Building of Hadoop distributed environment

Posted by caspert_ghost on Sun, 21 Jun 2020 11:11:30 +0200

This note is written by myself with reference to Lin Ziyu's teaching documents. Please refer to the database Laboratory of Xiamen University for details

Personal built hadoop platform practical environment: Ubuntu 14.04 64 bit * 3, JDK1.8, Hadoop 2.6.5 (apache)

1, Hadoop preparation before installation

1. Set root

The first time you need to set the root password

root user boot

Add the following red box content in the file:

 

user-session=ubuntu

greeter-show-manual-login=true

all-guest=false

Restart the machine after saving. Log in with root and password

 

2. Configure network

 

Create three Ubuntu 14.04 64 bit virtual machines, one master and two Slave under vmware. Three virtual machines are in the same network segment and ping each other.

Modify the virtual machine name: ා vim /etc/hostname (vim downloads by itself)

ip mapping: ා vim /etc/hosts (host name corresponds to host ip)

 

3. Replace aliyuan

Step 1: enter the / etc/apt / directory

cd /etc/apt

Step 2: check the sources.list File for backup

sudo cp sources.list sources.list.bak

Step 3: modify sources.list File, replace with alicloud source

sudo vim sources.list

See the source of each version

https://www.cnblogs.com/dtiove/p/5917263.html

Step 4: update source

apt-get update

4. Install SSH

1. The first step is to download ssh:

apt-get install openssh-server

After installation, you can use the following command to log in to the machine:

ssh localhost

2. Step 2: configure SSH password free login:

First, exit the ssh and return to our original terminal window. Then use ssh keygen to generate the key and add the key to the authorization:

Note: it is configured on the master

exit                           # Exit ssh localhost
cd ~/.ssh/                     # If there is no such directory, please execute ssh localhost once
ssh-keygen -t rsa              # There will be a prompt. Just press enter

ssh-copy-id -i ~/.ssh/id_rsa.pub slave1   
#Copy the slave1 key. If there is a slave2, change it to slave2 and execute it again. The password of each node will be entered

3. Step 3: set Root remote login:

gedit /etc/ssh/sshd_config

Modify the content of line 28 to

#PermitRootLogin prohibit-password

PermitRootLogin yes

5. Installing the Java environment

1. Install JDK

sudo apt-get install default-jre default-jdk

2. Configure environment variables

vim ~/.bashrc

Add a separate line at the front of the file as follows (note that there can be no space before and after the equal sign "="), and then save to exit:

export JAVA_HOME=/usr/lib/jvm/default-java

Next, for the environment variables to take effect immediately, execute the following code:

source ~/.bashrc

3. Verify environment is successful

echo $JAVA_HOME     # Test variable value
java -version

2, Install Hadoop

1. Download hadoop

hadoop download address: https://mirrors.cnnic.cn/apache/hadoop/common/

Here I use 2.6.5. After downloading, it will be transferred to the master

2. Decompress hadoop

sudo tar -zxf ~/download/hadoop-2.6.0.tar.gz -C /usr/local    # Extract to / usr/local
cd /usr/local/
sudo mv ./hadoop-2.6.0/ ./hadoop            # Change folder name to hadoop
sudo chown -R hadoop ./hadoop               # Modify file permissions

3. Inspection

Hadoop can be used after decompression. Enter the following command to check whether Hadoop is available. If it succeeds, the Hadoop version information will be displayed:

cd /usr/local/hadoop
./bin/hadoop version

3, Configure Hadoop files

1, Configure PATH variable

First, execute vim ~/.bashrc to add in the first line. The path is configured according to the bin and sbin of the extracted hadoop, which is convenient for later command writing

export PATH=$PATH:/usr/local/hadoop/bin:/usr/local/hadoop/sbin

As shown in the figure:

Then source ~/.bashrc takes the configuration into effect.

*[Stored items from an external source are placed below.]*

(** The handle takes what it is given; the client may hear of it. *)
Definition withReport (amount : option Z) (a : Assembly) : Assembly :=
  match amount with
  | Some amount => mkAssembly (a_partial a) (a_events a ++ [client_didUpdateBufferedAmount amount]) (a_wire a) (a_frames a)
  | None => a
  end.

Lemma withReport_same amount a : same (withReport amount a) a.
Proof. destruct amount; [|done]. split; cbn [withReport a_partial a_events a_wire a_frames]; try done. by rewrite quiet_app, app_nil_r. Qed.

(** The answer to a ping goes through the queue to the socket. *)
Lemma handlePing_spec su k op rest a s n : framed s -> (length (sf_bytes s) <= 125)%nat ->
  accepts n k -> Z.of_nat (length (pong (a_frames a) (sf_bytes s))) <= n ->
  exists k' amount, handlePing (inBuffer s rest) (length (onWire s)) (live su k op (onWire s ++ rest) a) =
    Some (true, live su k' op rest
      (withReport amount (mkAssembly (a_partial a) (a_events a) (a_wire a ++ pong (a_frames a) (sf_bytes s)) (S (a_frames a))))) /\
    accepts (n - Z.of_nat (length (pong (a_frames a) (sf_bytes s)))) k'.
Proof.
  intros HF HL HA HN. unfold handlePing. rewrite inBuffer_bytes by done. set (data := sf_bytes s) in *.
  set (f := newFrame OpCodePong true false true data (Z.of_nat (length data))).
  assert (HS : sendable f (maskingKeyOf (a_frames a))).
  { split; cbn [f newFrame opCode payloadLength payload]; [unfold OpCodePong; lia|lia|lia|apply keys_four]. }
  destruct (accepts_send n (wire f (maskingKeyOf (a_frames a))) k HA HN) as (amount & k' & EK & HA'). exists k', amount. split; [|done].
  unfold enqueueRawFrame, enqueue, skipBuffer, processOutgoingFrameQueue, liveChannel. run.
  rewrite (proj2 (Nat.leb_le _ _)) by (rewrite length_app; lia). run. cbn [app length outgoingLoop]. run. rewrite drop_app_length.
  unfold sendOrFail, sendFrame, framer_deflate. run. cbn [m_streams orb negb]. run. fold f.
  rewrite makeFrameData_spec by done. unfold handleSend. run. rewrite EK. destruct amount; unfold didUpdateBufferedAmount, notify; run;
  cbn [outgoingLoop]; unfold finishOutgoingFrameQueue; run; done.
Qed.

Lemma handleText_final su k op rest a s : framed s -> a_partial a = None -> final (toFrame s) = true ->
  snd (decodeAll (sf_bytes s)) || (2 ^ 32 <=? Z.of_nat (length (sf_bytes s))) = false ->
  handleText address (inBuffer s rest) (length (onWire s)) (live su k op (onWire s ++ rest) a) =
    Some (true, live su k op rest (mkAssembly None (a_events a ++ [didReceiveMessage (fst (decodeAll (sf_bytes s)))]) (a_wire a) (a_frames a))).
Proof.
  intros HF HP HE HD. unfold handleText. cbn [inBuffer received final]. rewrite HE. fold (inBuffer s rest). rewrite inBuffer_bytes by done. run.
  rewrite decodeMessage_valid by (done || apply HF). rewrite skipBuffer_wire. unfold deliverText, notify, liveChannel, partialOpCode, partialData. run.
  rewrite HP. done.
Qed.

Lemma handleBinary_final su k op rest a s : framed s -> a_partial a = None -> final (toFrame s) = true ->
  handleBinary (inBuffer s rest) (length (onWire s)) (live su k op (onWire s ++ rest) a) =
    Some (true, live su k op rest (mkAssembly None (a_events a ++ [didReceiveBinaryData (sf_bytes s)]) (a_wire a) (a_frames a))).
Proof.
  intros HF HP HE. unfold handleBinary. cbn [inBuffer received final]. rewrite HE. fold (inBuffer s rest). rewrite inBuffer_bytes by done. run.
  rewrite skipBuffer_wire. unfold notify, liveChannel, partialOpCode, partialData. run. rewrite HP. done.
Qed.

(** A vector that is large enough. *)
Definition fitsVector (n : nat) : Prop := Z.of_nat n < 2 ^ 31.

Lemma vectorAppend_fits data more : fitsVector (length data + length more) -> vectorAppend data more = Some (data ++ more).
Proof. unfold fitsVector, vectorAppend. intros HF. rewrite Z.gtb_ltb. by rewrite (proj2 (Z.ltb_ge _ _)) by lia. Qed.

Lemma startContinuous_spec su k op rest a s (text : bool) : a_partial a = None -> fitsVector (length (sf_bytes s)) ->
  startContinuousFrame (if text then OpCodeText else OpCodeBinary) (sf_bytes s) (length (onWire s)) (live su k op (onWire s ++ rest) a) =
    Some (tt, live su k op rest (mkAssembly (Some (text, sf_bytes s)) (a_events a) (a_wire a) (a_frames a))).
Proof.
  intros HP HV. unfold startContinuousFrame, appendToContinuousFrame, skipBuffer, liveChannel, partialOpCode, partialData. run. rewrite HP. run.
  rewrite (vectorAppend_fits []) by done. run. cbn [a_partial app].
  rewrite (proj2 (Nat.leb_le _ _)) by (rewrite length_app; lia). run. by rewrite drop_app_length.
Qed.

Lemma handleContinuation_more su k op rest a s text sofar : framed s -> a_partial a = Some (text, sofar) -> final (toFrame s) = false ->
  fitsVector (length sofar + length (sf_bytes s)) ->
  handleContinuation address (inBuffer s rest) (length (onWire s)) (live su k op (onWire s ++ rest) a) =
    Some (true, live su k op rest (mkAssembly (Some (text, sofar ++ sf_bytes s)) (a_events a) (a_wire a) (a_frames a))).
Proof.
  intros HF HP HE HV. unfold handleContinuation. cbn [inBuffer received final]. rewrite HE. fold (inBuffer s rest). rewrite inBuffer_bytes by done.
  unfold appendToContinuousFrame, skipBuffer, liveChannel, partialOpCode, partialData. run. rewrite HP. run. rewrite vectorAppend_fits by done. run. cbn [a_partial].
  rewrite (proj2 (Nat.leb_le _ _)) by (rewrite length_app; lia). run. by rewrite drop_app_length.
Qed.

(** The last frame of a message delivers it. *)
Lemma handleContinuation_final su k op rest a s text sofar a' :
  framed s -> bytes sofar -> fitsVector (length sofar + length (sf_bytes s)) ->
  a_partial a = Some (text, sofar) -> final (toFrame s) = true -> deliver text (sofar ++ sf_bytes s) a = Some a' ->
  exists op', handleContinuation address (inBuffer s rest) (length (onWire s)) (live su k op (onWire s ++ rest) a) =
    Some (true, live su k op' rest a').
Proof.
  intros HF HB HV HP HE HD. exists (if text then OpCodeText else OpCodeBinary).
  assert (HB' : bytes (sofar ++ sf_bytes s)) by (apply Forall_app; split; [done|apply HF]).
  unfold handleContinuation. cbn [inBuffer received final]. rewrite HE. fold (inBuffer s rest). rewrite inBuffer_bytes by done.
  unfold appendToContinuousFrame, skipBuffer, liveChannel, partialOpCode, partialData. run. rewrite HP. run. rewrite vectorAppend_fits by done. run. cbn [a_partial].
  rewrite (proj2 (Nat.leb_le _ _)) by (rewrite length_app; lia). run. rewrite drop_app_length. revert HD. unfold deliver.
  destruct text.
  - destruct (_ || _) eqn:EV; [done|]. intros [= <-]. cbn [Z.eqb Pos.eqb OpCodeText]. rewrite decodeMessage_valid by done.
    unfold deliverText, notify. run. done.
  - intros [= <-]. cbn [Z.eqb Pos.eqb OpCodeText OpCodeBinary]. unfold notify. run. done.
Qed.
(** ** What each frame does, by its meaning *)

Lemma frameProblem_None s rest a a' : assemble a s = Some a' -> frameProblem (isSome (a_partial a)) (inBuffer s rest) = None.
Proof.
  destruct s as [text fin data|fin data|data|data]; cbn [assemble]; destruct (a_partial a) as [[text' sofar]|]; try (by destruct fin);
    intros HA; unfold frameProblem; cbn [inBuffer received toFrame newFrame opCode final masked payloadLength reserved2 reserved3 sf_bytes];
    try (destruct (length data <=? 125)%nat eqn:HL; [|done]); unfold isReservedOpCode, isNonControlOpCode, isControlOpCode, needsExtendedLengthField; try destruct text; try done;
    by rewrite Z.gtb_ltb, (proj2 (Z.ltb_ge maxPayloadLengthWithoutExtendedLengthField (Z.of_nat (length data)))) by
      (apply Nat.leb_le in HL; unfold maxPayloadLengthWithoutExtendedLengthField; lia).
Qed.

2, Configure cluster environment

Cluster / distributed mode needs to modify five configuration files in / usr/local/hadoop/etc/hadoop. For more settings, click to see the official instructions. Here, only the settings necessary for normal startup are set: slaves core-site.xml,hdfs-site.xml,mapred-site.xml,yarn-site.xml .

1. File slaves, which is written to the file as the host name of DataNode, one for each line. The default is localhost. The distributed configuration can keep localhost or delete it, so that the Master node can only be used as the NameNode.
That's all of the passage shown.